© Les Films Pelleas
Jafar Panahi nous offre un film déroutant, non pas tant par son contenu que parce que, échappant aux canons du « grand » œuvre de cinéma , il est rattrapé par l'audace de son geste et le génie de sa réalisation.
Il faut voir Un simple accident. Pas parce qu'il bouleversera votre vision du cinéma ou vous confrontera à une passionnante dialectique. Certaines parties du film, disons la bonne vingtaine de minutes à son mitan, sont même à la limite du ventre mou, la faute à des rebondissements poussifs et des dialogues mobiliers qui, dans n'importe quelle autre circonstance, auraient été suspectes de balourdise ou de paresse. C'est pourtant tout autant un signe de modestie que d'urgence que cette simplicité-ci, presque naïve, de re-faire du cinéma. Car il s'agit bien d'un film oscillant constamment entre plaisir de la libération et conscience du sursis, le film d'un homme qui, à peine sorti d'un emprisonnement inique, a souhaité tourner dans la plus grande clandestinité une histoire à montrer à son pays, un combat contre le désespoir, un engagement pour l'avenir.
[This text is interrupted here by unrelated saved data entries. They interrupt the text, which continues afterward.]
(** ** Sample data for the worked examples *)

(** The single-precision numbers nearest to 0.9, 0.8, 0.7, 0.65 and 0.5. *)
Definition float32_0_9 : float32 :=
  {| f32_negative := false; f32_significand := 15099494;
     f32_exponent := -24; f32_representable := eq_refl |}.

Definition float32_0_8 : float32 :=
  {| f32_negative := false; f32_significand := 13421773;
     f32_exponent := -24; f32_representable := eq_refl |}.

Definition float32_0_7 : float32 :=
  {| f32_negative := false; f32_significand := 11744051;
     f32_exponent := -24; f32_representable := eq_refl |}.

Definition float32_0_65 : float32 :=
  {| f32_negative := false; f32_significand := 10905190;
     f32_exponent := -24; f32_representable := eq_refl |}.

Definition float32_0_5 : float32 :=
  {| f32_negative := false; f32_significand := 8388608;
     f32_exponent := -24; f32_representable := eq_refl |}.

(** [numpy.float32(t)] is the number [p]. *)
Definition is_float32_of (t : Q) (p : float32) : bool :=
  match round32 t with
  | finite32 r => Qeq_bool r (f32_value p)
  | infinite32 _ => false
  end.

Definition result_at (id : string) (t : Z) : DetectionResult :=
  {| stream_id := id; timestamp := inject_Z t; is_violence := false;
     confidence := 0.1; frame_data := "" |}.

Definition processor_with_queue (id : string) (queue : list DetectionResult)
  : RTSPProcessor nat :=
  set_results_queue queue (new_processor 0 id "rtsp://cam" "").

(** An enabled service with the default interval (300 s) and cap (5). *)
Definition enabled_service : TelegramService :=
  {| enabled := true; notification_interval := 300; max_notifications := 5;
     current_detection_confidence := None;
     last_notification_time := ∅; violence_events := ∅ |}.

(** An event detection of a stream handled at time [t]. *)
Definition event_call (id : string) (t : Z) (conf : Q) : Call :=
  {| call_time := inject_Z t; call_msg_time := inject_Z t;
     call_detection :=
       {| stream_id := id; timestamp := inject_Z t; is_violence := true;
          confidence := conf; frame_data := "" |} |}.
La grandeur tient peut-être plus dans le vertige de la question universelle qu'il pose que dans le traitement de la réponse qu'il apporte - quoique, le film se ressaisit et nous saisit à sa toute fin.
« Surtout, Panahi est un immense cinéaste »
Panahi traite ainsi de façon faussement simple la lancinante question du devenir, une fois les dictatures renversées, de leurs responsables et de leurs complices. La justice se rend ainsi avec deux obstacles constants sur sa route : la vérité et la vengeance. L'une comme l'autre étant condamnées à demeurer partielles, leur support commun - la mémoire - peut ainsi rapidement devenir un leurre. Et ce malgré l'apparente exactitude que constitue l'empreinte traumatique. Panahi a l'humilité de ne pas sombrer dans la démonstration, et même si sa fable métaphysique a ses limites, il offre en tout cas un regard neuf et jamais compassé sur victimes et bourreaux, terriblement ordinaires, à rebours de l'imagerie issue de nos propres traumas historiques - collaboration, épuration et jugements militaires, pour n'en citer que quelques uns - alors que lui-même est encore en plein dedans.
Larmes de guerre - Critique de « Muganga, celui qui soigne », de Marie-Hélène Roux
Surtout, Panahi est un immense cinéaste. L'on pourrait se contenter des trois premières scènes et de la séquence finale, toutes magistrales, la forme - un suspense noir hitchcockien où tout est dans le découpage et le cadrage - servant le fond - comme dans le traitement de l'information traumatique, ce qui est hors champ se répercute sur ce qui est montré.